Erken döneminde “Başlık Parası”na dikkat çeken Okan, ‘70’lerin ikinci yarısında pahalılık, ev sahibi, kuyruklar gibi meselelere de değiniyor.

SOSYAL TEMALI ŞARKILAR
Tanju Okan diskografisinde bildik şarkılar da var: “Deli Gibi Sevdim”, “Gülünce Gözlerinin İçi Gülüyor”, “Kemancı” gibi şarkıların, onun içten yorumuyla bambaşka bir hal aldığını söylemek hiç de yanlış olmaz. “Parkta Yatıyorum”, “Benim Halkım” ve “Biz Doğuştan Sanatçıyız” ise sosyal temalı şarkıları. Erken döneminde “Başlık Parası”na dikkat çeken Okan, ‘70’lerin ikinci yarısında pahalılık, ev sahibi, kuyruklar gibi meselelere de değiniyor.
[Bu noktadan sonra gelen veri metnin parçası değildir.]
Lemma refresh_owner w m k : cell_owner (polardb_refresh_writer_epoch w m) k = cell_owner m k.
Proof.
  unfold cell_owner. destruct (refresh_maps w m) as [-> ->].
  destruct (hgm_reader_to_writer m !! k) as [w'|]; [|done].
  destruct (MyHGC_find m w') as [g|] eqn:Hg.
  - destruct (refresh_cases m w) as [(r&Hre&Hres)|Hno].
    + by rewrite (refresh_find _ _ _ _ Hre Hres), Hg.
    + by destruct (refresh_keeps m w w' g Hg Hno) as (g'&->&_).
  - by rewrite (refresh_none w m w' Hg).
Qed.

Lemma refresh_inv w m : hgm_inv m -> hgm_inv (polardb_refresh_writer_epoch w m).
Proof.
  intros [Hp Hc Hs]. split; [by apply refresh_pairing| |].
  - intros k g'. destruct (MyHGC_find m k) as [g|] eqn:Hg; [|by rewrite refresh_none].
    destruct (refresh_cases m w) as [(r&Hre&Hres)|Hno].
    + rewrite (refresh_find _ _ _ _ Hre Hres), Hg. intros [= <-]. unfold reset_hgc.
      cbn. case_bool_decide; [|by eapply Hc].
      repeat split; cbn; try lia; apply wrap64_range.
    + destruct (refresh_keeps m w k g Hg Hno) as (g1&->&_&_&E1&E2&E3). intros [= <-].
      unfold cells_ok. rewrite E1, E2, E3. by eapply Hc.
  - intros k w' g' gw' s. rewrite refresh_owner. intros Ho.
    destruct (MyHGC_find m k) as [g|] eqn:Hg; [|by rewrite refresh_none].
    destruct (MyHGC_find m w') as [gw|] eqn:Hgw; [|by rewrite (refresh_none w m w')].
    destruct (refresh_cases m w) as [(r&Hre&Hres)|Hno].
    + rewrite !(refresh_find _ _ _ _ Hre Hres), Hg, Hgw. intros [= <-] [= <-].
      unfold reset_hgc. cbn [hgc_servers hgc_repl]. pose proof (Hc _ _ Hgw) as ((?&?)&?&_).
      destruct (bool_decide_reflect (w' = w)) as [->|Hne].
      * assert (k = w \/ k = rg_reader_hostgroup r) as Hk.
        { destruct (owner_shape m k w Hp Ho) as [|Hwr]; [by left|right].
          destruct (po_writer _ Hp _ _ Hwr) as (_&_&g2&Hg2&<-).
          unfold repl_of in Hre. rewrite Hg2 in Hre. by injection Hre as <-. }
        rewrite (bool_decide_true (k = w \/ _)) by done.
        intros (s0&->&_)%list_elem_of_fmap. by destruct s0.
      * case_bool_decide; intros Hin; [|by eapply Hs].
        apply list_elem_of_fmap in Hin as (s0&->&_). destruct s0; cbn. lia.
    + destruct (refresh_keeps m w k g Hg Hno) as (g1&->&Es&_).
      destruct (refresh_keeps m w w' gw Hgw Hno) as (g2&->&_&_&E1&_).
      intros [= <-] [= <-]. rewrite Es, E1. by eapply Hs.
Qed.

(** ** The cache machine

    What happens to the caches between two reloads of the pairing: monitor
    observations, guarded ReadyForQuery commits (from a precheck at any earlier
    moment), writer-epoch refreshes, and changes of a hostgroup's servers that
    bring no LSN of their own. *)
Inductive hgm_step (m : PgSQL_HostGroups_Manager) : PgSQL_HostGroups_Manager -> Prop :=
| hgm_monitor host port lsn node now :
    is_u64 lsn ->
    hgm_step m (fst (polardb_update_server_lsn_from_monitor m host port lsn node now))
| hgm_rfq srv config lsn scope now :
    is_u64 lsn -> cell_owner m (fst srv) = Some (hc_writer_hostgroup config) ->
    hgm_step m (fst (rfq_commit m srv config lsn scope now))
| hgm_refresh w :
    (forall r, repl_of m w = Some r -> rg_writer_epoch r < UINT64_MAX) ->
    hgm_step m (polardb_refresh_writer_epoch w m)
| hgm_servers_change h servers :
    (forall g s, MyHGC_find m h = Some g -> s ∈ servers ->
       srv_lsn s = 0 \/ exists s0, s0 ∈ hgc_servers g /\ srv_lsn s = srv_lsn s0) ->
    hgm_step m (upd_hostgroup h (fun g => g <| hgc_servers := servers |>) m).

Lemma servers_change_inv m h servers :
  hgm_inv m ->
  (forall g s, MyHGC_find m h = Some g -> s ∈ servers ->
     srv_lsn s = 0 \/ exists s0, s0 ∈ hgc_servers g /\ srv_lsn s = srv_lsn s0) ->
  hgm_inv (upd_hostgroup h (fun g => g <| hgc_servers := servers |>) m).
Proof.
  intros [Hp Hc Hs] Hsrc. split.
  - apply pairing_upd; [by intros []|done].
  - intros k g. rewrite find_upd_hostgroup. case_bool_decide; [|apply Hc].
    destruct (MyHGC_find m k) as [g0|] eqn:E; [|done]. intros [= <-]. apply Hc in E. by destruct g0.
  - intros k w g gw s. rewrite cell_owner_upd, !find_upd_hostgroup. intros Ho Hk Hw Hin.
    assert (exists gw0, MyHGC_find m w = Some gw0 /\ hgc_repl gw = hgc_repl gw0) as (gw0&Hw0&->).
    { destruct (bool_decide_reflect (h = w)); [|by eauto].
      destruct (MyHGC_find m w) as [[]|]; [|done]. injection Hw as <-. eauto. }
    destruct (bool_decide_reflect (h = k)); [|by eapply Hs]. subst. destruct (MyHGC_find m k) as [g0|] eqn:E; [|done].
    injection Hk as <-. destruct g0 as [l0 r0].
    destruct (Hsrc _ s eq_refl Hin) as [->|(s0&Hs0&->)]; [|by eapply Hs].
    destruct (Hc _ _ Hw0) as ((?&?)&?&_). lia.
Qed.

Lemma hgm_step_inv m m' : hgm_step m m' -> hgm_inv m -> hgm_inv m'.
Proof.
  intros [ | | |] Hi; eauto using monitor_inv, rfq_commit_inv, refresh_inv, servers_change_inv.
Qed.

(** Cells that only move forward. *)
Definition cells_forward (m m' : PgSQL_HostGroups_Manager) : Prop :=
  forall w g, MyHGC_find m w = Some g -> exists g', MyHGC_find m' w = Some g' /\
    rg_writer_epoch (hgc_repl g') = rg_writer_epoch (hgc_repl g) /\
    rg_group_lsn (hgc_repl g) <= rg_group_lsn (hgc_repl g') /\
    rg_max_replica_replay_lsn (hgc_repl g) <= rg_max_replica_replay_lsn (hgc_repl g').

Lemma cells_forward_refl m : cells_forward m m.
Proof. intros w g ?. eexists; repeat split; eauto; lia. Qed.

Lemma cells_forward_trans a b c : cells_forward a b -> cells_forward b c -> cells_forward a c.
Proof.
  intros H1 H2 w g Hg. destruct (H1 w g Hg) as (g1&Hg1&?&?&?).
  destruct (H2 w g1 Hg1) as (g2&Hg2&?&?&?). exists g2. repeat split; [done|congruence|lia|lia].
Qed.

Lemma cells_forward_upd h f m :
  (forall g, rg_writer_epoch (hgc_repl (f g)) = rg_writer_epoch (hgc_repl g) /\
     rg_group_lsn (hgc_repl g) <= rg_group_lsn (hgc_repl (f g)) /\
     rg_max_replica_replay_lsn (hgc_repl g) <= rg_max_replica_replay_lsn (hgc_repl (f g))) ->
  cells_forward m (upd_hostgroup h f m).
Proof.
  intros Hf w g Hg. rewrite find_upd_hostgroup, Hg. destruct (Hf g) as (?&?&?).
  case_bool_decide; eexists; (split; [reflexivity|]); repeat split; auto; lia.
Qed.

Lemma raise_group_forward h lsn m : cells_forward m (upd_hostgroup h (raise_group_lsn lsn) m).
Proof.
  apply cells_forward_upd. intros [? []]. unfold raise_group_lsn. cbn. rewrite atomic_max_spec. lia.
Qed.

Lemma raise_replay_forward h lsn m : cells_forward m (upd_hostgroup h (raise_replay_lsn lsn) m).
Proof.
  apply cells_forward_upd. intros [? []]. unfold raise_replay_lsn. cbn. rewrite atomic_max_spec. lia.
Qed.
Bu plaklar, onun için, Tanju Okan diskografisinde hep ayrıksı bir yerdeler. 1980’de yaptığı “Yorgunum”, ise, bu satırların yazarınca memlekette yapılmış en iyi albümlerden biri kabul edilir. Çiğdem Talu’dan Melih Kibar’a, Bora Ayanoğlu’na uzanan bir devler ordusunun imzası vardır bu albümde ve ilk şarkısıyla sizi sizden alır, bambaşka bir yere götürür, bırakır. Tanju Okan, pek çok firmayla çalışan sanatçılardan… Sahibinin Sesi ile başlayan maraton, son albümünü yaptığı Marş Müzik’te noktalanıyor. Son albümlerinin (hastalık dönemini yansıtan) birer belge olmaktan öte pop müziğe bir katkısı yok. Belki, Enrico Macias’ın “Zingarella”sına getirdiği “Çal Çingene” yorumuyla yeniden popülerliği yakaladığı söylenebilir ancak bu da göreli bir popülerlik. Belki de pop müziğin “patladığı” yıllarda yapılmış naif bir çıkış.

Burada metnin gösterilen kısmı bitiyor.